Мокрый снег сонно, словно бы нехотя падал на землю, переставал и снова принимался падать; казалось, так было от века — мокрый снег, короткая передышка, снова снег и темень, хоть глаз выколи. Мы то брели среди деревьев, то оказывались на краю огородов и, точно бараны, тыкались лбом в какие-то изгороди. Роули с самого начала отобрал у меня спички и оставался глух ко всем моим мольбам и угрозам.
— Нет уж, мистер Энн, сэр, — твердил он. — Сами знаете, он не велел зажигать огня, покуда не перевалим через холм. Теперь уж осталось всего ничего. Да что это вы, сударь, а еще солдат!
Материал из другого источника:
Lemma sendLongMessage_witness :
  (String.length "short" <= MAX_LENGTH)%nat
  /\ sendLongMessage "short" = ["short"]
  /\ (MAX_LENGTH < String.length threeParagraphs)%nat
  /\ map String.length (sendLongMessage threeParagraphs) = [3002; 1502]%nat
  /\ (forall r, In r (sendLongMessage threeParagraphs) -> r <> EmptyString)
  /\ (List.length (sendLongMessage threeParagraphs)
      <= List.length (splitParagraphs threeParagraphs))%nat.
Proof.
  assert (String.length "short" <= MAX_LENGTH)%nat as H by (unfold MAX_LENGTH; simpl; lia).
  assert (MAX_LENGTH < String.length threeParagraphs)%nat as Hlong
    by (apply Nat.ltb_lt; vm_compute; reflexivity).
  destruct (sendLongMessage_chunks "short") as [Hshort _].
  destruct (sendLongMessage_chunks threeParagraphs) as [_ Hchunks].
  destruct (Hchunks Hlong) as [Hall Hcount].
  split; [exact H|]. split; [exact (Hshort H)|]. split; [exact Hlong|].
  split; [vm_compute; reflexivity|]. split; [|exact Hcount].
  intros r Hr. exact (proj1 (Hall r Hr)).
Defined.

(** ** The arguments of /tm *)

Lemma tokenize_nonempty input :
  forall parts current quote,
    (forall p, In p parts -> p <> EmptyString) ->
    forall p, In p (tokenize input parts current quote) -> p <> EmptyString.
Proof.
  induction input as [|ch r IH]; intros parts current quote Hparts; cbn [tokenize].
  - destruct (String.eqb_spec current "") as [->|Hne]; [exact Hparts|].
    intros p Hp. apply in_app_or in Hp as [Hp|[<-|[]]]; auto.
  - assert (forall p, In p (parts ++ [current])%list -> current <> EmptyString ->
                      p <> EmptyString) as Hpush.
    { intros p Hp Hne. apply in_app_or in Hp as [Hp|[<-|[]]]; auto. }
    destruct quote as [quoteChar|].
    + destruct (Ascii.eqb ch quoteChar); now apply IH.
    + destruct (isQuoteChar ch); [now apply IH|].
      destruct (Ascii.eqb ch " "); [|now apply IH].
      destruct (String.eqb_spec current "") as [->|Hne]; [now apply IH|].
      apply IH. intros p Hp. now apply Hpush.
Qed.

Lemma string_app_char_blank (s : string) (ch : ascii) :
  forallb (fun c => negb (Ascii.eqb c " ")) (list_ascii_of_string s) = true ->
  Ascii.eqb ch " " = false ->
  forallb (fun c => negb (Ascii.eqb c " "))
          (list_ascii_of_string (s ++ String ch EmptyString)) = true.
Proof.
  intros Hs Hc. induction s as [|c r IH]; simpl in *; [now rewrite Hc|].
  apply andb_true_iff in Hs as [H1 H2]. now rewrite H1, IH.
Qed.

Lemma withoutBlanks_fixed (s : string) :
  forallb (fun c => negb (Ascii.eqb c " ")) (list_ascii_of_string s) = true ->
  withoutBlanks s = s.
Proof.
  induction s as [|c r IH]; simpl; [reflexivity|].
  intros H. apply andb_true_iff in H as [H1 H2]. apply negb_true_iff in H1.
  now rewrite H1, IH.
Qed.

Lemma tokenize_plain input :
  forallb (fun c => negb (isQuoteChar c)) (list_ascii_of_string input) = true ->
  forall parts current,
    forallb (fun c => negb (Ascii.eqb c " ")) (list_ascii_of_string current) = true ->
    (forall p, In p parts ->
               forallb (fun c => negb (Ascii.eqb c " ")) (list_ascii_of_string p) = true) ->
    (forall p, In p (tokenize input parts current None) ->
               forallb (fun c => negb (Ascii.eqb c " ")) (list_ascii_of_string p) = true)
    /\ fold_right append EmptyString (tokenize input parts current None)
       = (fold_right append EmptyString parts ++ current ++ withoutBlanks input)%string.
Proof.
  assert (forall parts current,
            fold_right append EmptyString (parts ++ [current])%list
            = (fold_right append EmptyString parts ++ current)%string) as Hpush.
  { intros parts current. induction parts as [|p r IH]; simpl.
    - induction current; simpl; congruence.
    - now rewrite IH, string_app_assoc. }
  assert (forall s : string, (s ++ "")%string = s) as Hnil
    by (induction s; simpl; congruence).
  induction input as [|ch r IH]; intros Hq parts current Hcur Hparts; cbn [tokenize].
  - simpl. rewrite Hnil. destruct (String.eqb_spec current "") as [->|Hne].
    + split; [exact Hparts|]. now rewrite Hnil.
    + split; [|apply Hpush].
      intros p Hp. apply in_app_or in Hp as [Hp|[<-|[]]]; auto.
  - simpl in Hq. apply andb_true_iff in Hq as [Hch Hr]. apply negb_true_iff in Hch.
    rewrite Hch. cbn [withoutBlanks].
    destruct (Ascii.eqb ch " ") eqn:Hsp.
    + destruct (String.eqb_spec current "") as [->|Hne].
      * now apply IH.
      * destruct (IH Hr (parts ++ [current])%list EmptyString eq_refl) as [H1 H2].
        { intros p Hp. apply in_app_or in Hp as [Hp|[<-|[]]]; auto. }
        split; [exact H1|]. rewrite H2, Hpush. simpl. now rewrite string_app_assoc.
    + destruct (IH Hr parts (current ++ String ch EmptyString)%string) as [H1 H2];
        [now apply string_app_char_blank|exact Hparts|].
      split; [exact H1|]. rewrite H2. f_equal. now rewrite string_app_assoc.
Qed.

Lemma splitAtEquals_spec part key value :
  splitAtEquals part = Some (key, value) ->
  part = (key ++ "=" ++ value)%string
  /\ forallb (fun c => negb (Ascii.eqb c "=")) (list_ascii_of_string key) = true.
Proof.
  revert key. induction part as [|c r IH]; intros key; simpl; [discriminate|].
  destruct (Ascii.eqb c "=") eqn:Hc.
  - intros [= <- <-]. apply Ascii.eqb_eq in Hc. subst c. auto.
  - destruct (splitAtEquals r) as [[k v]|]; [|discriminate].
    intros [= <- <-]. destruct (IH k eq_refl) as [-> Hk].
    simpl. rewrite Hc. auto.
Qed.

(** X28. [parseTemplateArgs].  No part it cuts the input into is empty, the
    template name is the first part (empty when there is none), and every
    variable stems from a later part [key=value] cut at its first [=], with a
    key that is not empty, holds no [=] and is not [__proto__].  On an input
    without quote characters no part holds a blank, and the parts, put
    together, are the input without its blanks. *)
Theorem parseTemplateArgs_spec :
  forall input,
    let parts := tokenize input [] EmptyString None in
    (forall p, In p parts -> p <> EmptyString)
    /\ fst (parseTemplateArgs input) = hd EmptyString parts
    /\ (fst (parseTemplateArgs input) = EmptyString <-> parts = [])
    /\ (forall key value,
           In (key, value) (snd (parseTemplateArgs input)) ->
           key <> EmptyString
           /\ key <> "__proto__"
           /\ forallb (fun c => negb (Ascii.eqb c "=")) (list_ascii_of_string key) = true
           /\ In (key ++ "=" ++ value)%string (tl parts))
    /\ (forallb (fun c => negb (isQuoteChar c)) (list_ascii_of_string input) = true ->
        (forall p, In p parts ->
           forallb (fun c => negb (Ascii.eqb c " ")) (list_ascii_of_string p) = true)
        /\ fold_right append EmptyString parts = withoutBlanks input).
Proof.
  intros input parts.
  assert (forall p, In p parts -> p <> EmptyString) as Hne.
  { apply tokenize_nonempty. intros p []. }
  split; [exact Hne|]. split; [reflexivity|]. split; [|split].
  - unfold parseTemplateArgs. fold parts. cbn [fst].
    destruct parts as [|p rest]; simpl; [tauto|].
    split; [|discriminate]. intros ->. exfalso. apply (Hne ""); [now left|reflexivity].
  - unfold parseTemplateArgs. fold parts. cbn [snd].
    assert (forall later variables key value,
              In (key, value)
                 (fold_left (fun variables part =>
                               match splitAtEquals part with
                               | Some (key, value) =>
                                   if (key =? "")%string then variables
                                   else setProperty key value variables
                               | None => variables
                               end) later variables) ->
              In (key, value) variables
              \/ (key <> EmptyString /\ key <> "__proto__"
                  /\ forallb (fun c => negb (Ascii.eqb c "="))
                             (list_ascii_of_string key) = true
                  /\ In (key ++ "=" ++ value)%string later)) as Hfold.
    { induction later as [|part later IH]; intros variables key value; simpl; [auto|].
      intros H. apply IH in H as [H|(H1 & H2 & H3 & H4)]; [|right; auto].
      destruct (splitAtEquals part) as [[k v]|] eqn:Hs; [|auto].
      destruct (String.eqb_spec k "") as [->|Hk]; [auto|].
      unfold setProperty in H. destruct (String.eqb_spec k "__proto__") as [->|Hp]; [auto|].
      apply In_mapSet in H as [[= -> ->]|H]; [|auto].
      destruct (splitAtEquals_spec _ _ _ Hs) as [-> Hkey]. right. auto. }
    intros key value H. apply Hfold in H as [[]|H]. exact H.
  - intros Hq. destruct (tokenize_plain input Hq [] EmptyString eq_refl) as [H1 H2].
    + intros p [].
    + split; [exact H1|exact H2].
Qed.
Но хотя я и солдат, а вздохнул с превеликим удовольствием, когда слуга мой наконец соизволил запалить трут. С его помощью мы тут же без труда засветили фонарь, и теперь уже по лабиринту лесных тропок нас вел его трепетный, мерцающий огонек. Оба в высоких сапогах, в дорожных плащах, в одинаковых цилиндрах, нагруженные кожаной сумкой, ящиком с пистолетами и двумя пухлыми саквояжами, мы, вероятно, более всего походили на братьев-разбойников, только что ограбивших Эмершемское поместье.
Наконец мы вышли на проселочную дорогу, где можно было шагать не гуськом, а рядом и без особых предосторожностей. До Эйлсбери — нашей ближайшей цели — оставалось еще девять миль; часы, составлявшие часть моего нового снаряжения, показывали половину четвертого утра, а так как мы порешили не появляться там до рассвета, спешить было некуда. Я распорядился замедлить шаг.
— Итак, Роули, пока все идет как по маслу. Я от души тебе признателен, что ты согласился донести мне саквояжи. Ну, а дальше что? Что мы станем делать в Эйлсбери? Вернее сказать, что станешь там делать ты? Мне предстоит дальний путь. Уж не намерен ли ты меня сопровождать?
Роули тихонько усмехнулся.
— Все уже уговорено, мистер Энн, — отвечал он. — Чего уж там, вон и пожитки со мной в саквояже… полдюжины сорочек и все прочее. Я готов, сэр, вы только приказывайте, а дальше сами увидите.
— Он готов, черт побери! — воскликнул я. — Ты, кажется, совершенно уверен, что тебя примут с распростертыми объятиями.
— Да уж, с вашего позволения, сэр, — сказал Роули.
Он поднял на меня глаза, и в мерцающем свете фонаря я увидел его лицо
— такое по-мальчишески застенчивое и вместе с тем торжествующее, что во мне заговорила совесть. Нет, я не вправе позволить этому простодушному юнцу связать свою судьбу с моей, ведь мне на каждом шагу грозят опасности, даже гибель; я должен его предостеречь, но предостеречь не так-то просто, это — дело тонкое.
— Нет-нет, — сказал я. — Ты, должно быть, думаешь, что сделал выбор, но ты делал его вслепую, и надобно теперь все обдумать заново. Находиться в услужении у графа совсем неплохо, а на что ты хочешь променять свою службу? Не кажется ли тебе, что ты гонишься за журавлем в небе? Нет, не спеши мне отвечать. Ты думаешь, я богат и знатен, мой дядюшка только что объявил меня своим единственным наследником, и я вот-вот получу огромное состояние, — чего еще желать здравомыслящему слуге, где найти лучшего хозяина? Так, что ли? Ошибаешься, мой друг, я совсемсовсем не тот, за кого ты меня принимаешь.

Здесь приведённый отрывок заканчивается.